30 setembro 2024

Pressões do mercado

Faria Lima e as contas públicas: entre a sinfonia e o cancan
Aí, esse país de patos ouve a trombeta de Josué: se a relação dívida/PIB aumentou, tem que aumentar os juros
Luis Nassif/Jornal GGN  

Como seria a Sinfonia das Contas Públicas pela Faria Lima, se o autor fosse Dmitri Shostakovich e suas sinfonias pessimistas e pesadas? 

Acompanhe a parte do bom conteúdo da reportagem “Economistas falam em ‘matemágica fiscal’, ‘gosto amargo’ e ‘baixa sensibilidade’ do governo em revisão das contas públicas”, do Valor Econômico, com o subtítulo “Atualização para baixo no contingenciamento surpreendeu negativamente e pode piorar reação do mercado” 

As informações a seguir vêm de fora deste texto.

Definition init_system (calls : list (list event)) : System :=
  {| sys_locked := false; sys_calls := calls; sys_trace := [] |}.

(** Call [i] runs its next event.  [asyncio.Lock.release] on a free lock
    raises; no call modelled here reaches that, and the call is then left
    where it is. *)
Definition sys_step (i : nat) (s : System) : System :=
  match sys_calls s !! i with
  | Some (EvAcquire :: rest) =>
      if sys_locked s then s
      else {| sys_locked := true; sys_calls := <[i := rest]> (sys_calls s);
              sys_trace := sys_trace s ++ [(i, EvAcquire)] |}
  | Some (EvRelease :: rest) =>
      if sys_locked s then
        {| sys_locked := false; sys_calls := <[i := rest]> (sys_calls s);
           sys_trace := sys_trace s ++ [(i, EvRelease)] |}
      else s
  | Some (e :: rest) =>
      {| sys_locked := sys_locked s; sys_calls := <[i := rest]> (sys_calls s);
         sys_trace := sys_trace s ++ [(i, e)] |}
  | Some [] | None => s
  end.

Definition sys_run (schedule : list nat) (s : System) : System :=
  foldl (fun s i => sys_step i s) s schedule.

Definition is_lock_event (e : event) : bool :=
  match e with
  | EvAcquire | EvRelease => true
  | _ => false
  end.

(** The events that read the request or act on the controller. *)
Definition is_effect (e : event) : bool :=
  match e with
  | EvDecode | EvEnter _ | EvExit _ => true
  | _ => false
  end.

(** The calls that acted, in the order of their effects. *)
Definition effects (t : list (nat * event)) : list nat :=
  fst <$> filter (fun x => is_effect x.2 = true) t.

(** Two calls interleave when one acts between two effects of the other. *)
Definition interleaved (l : list nat) : Prop :=
  exists i j l1 l2 l3 l4,
    i ≠ j /\ l = l1 ++ i :: l2 ++ j :: l3 ++ i :: l4.

(** Nothing in [t] touches the lock or acts on the controller. *)
Definition quiet (t : list event) : bool :=
  forallb (fun e => negb (is_lock_event e) && negb (is_effect e)) t.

Primeiro movimento – Allegro (rápido 

Chama-se Allegro porque é apenas rápido. Mas, para a Faria Lima, é aberta com tragédia, como uma 8a Sinfonia de Beethoven, porque é o que vai ficar na memória dos leitores que lêem jornais com a profundidade com que leem gibis: absorvem a manchete, e olhe lá.  

Aliás, se submetidos ao teste das palavras (fala uma palavra, diga o que lhe vem à cabeça) o resultado geral seria o mesmo, na alegria e na tristeza, na chuva ou no sol. 

Palavra– Militares. 

Resposta – Mal-estar  

Palavra– mercado 

Resposta – Desconforto; 

Prossegue o texto: 

Argumento fatalista 1 – “Economistas falam em ‘matemágica fiscal’, ‘gosto amargo’ e ‘baixa sensibilidade’ do governo em revisão das contas públicas” 

Argumento fatalista 2 – A revisão bimestral do orçamento para 2024 apresentada ontem pelo governo surpreendeu negativamente economistas e deve pressionar os ativos domésticos no início da próxima semana.  

Fim do primeiro ato, detalhando o rabo e os chifres do diabo: 

“Houve avanços na estimação de algumas receitas e certas despesas e o cumprimento da meta de resultado primário deste ano ainda está “ao alcance da mão”.

Mas… 

“mas o governo perdeu a oportunidade de realizar um bloqueio maior de despesas que tornasse a projeção de gastos mais crível, o que deixou uma impressão de piora entre analistas e deve exigir um bloqueio mais forte no último relatório do ano, previsto para 22 de novembro.

Fim do primeiro ato. 

Segundo ato – Andante 

A sinfonia prossegue apresentando, agora em segundo plano, pontos positivos do pacote (fale baixo que alguém pode ouvir). 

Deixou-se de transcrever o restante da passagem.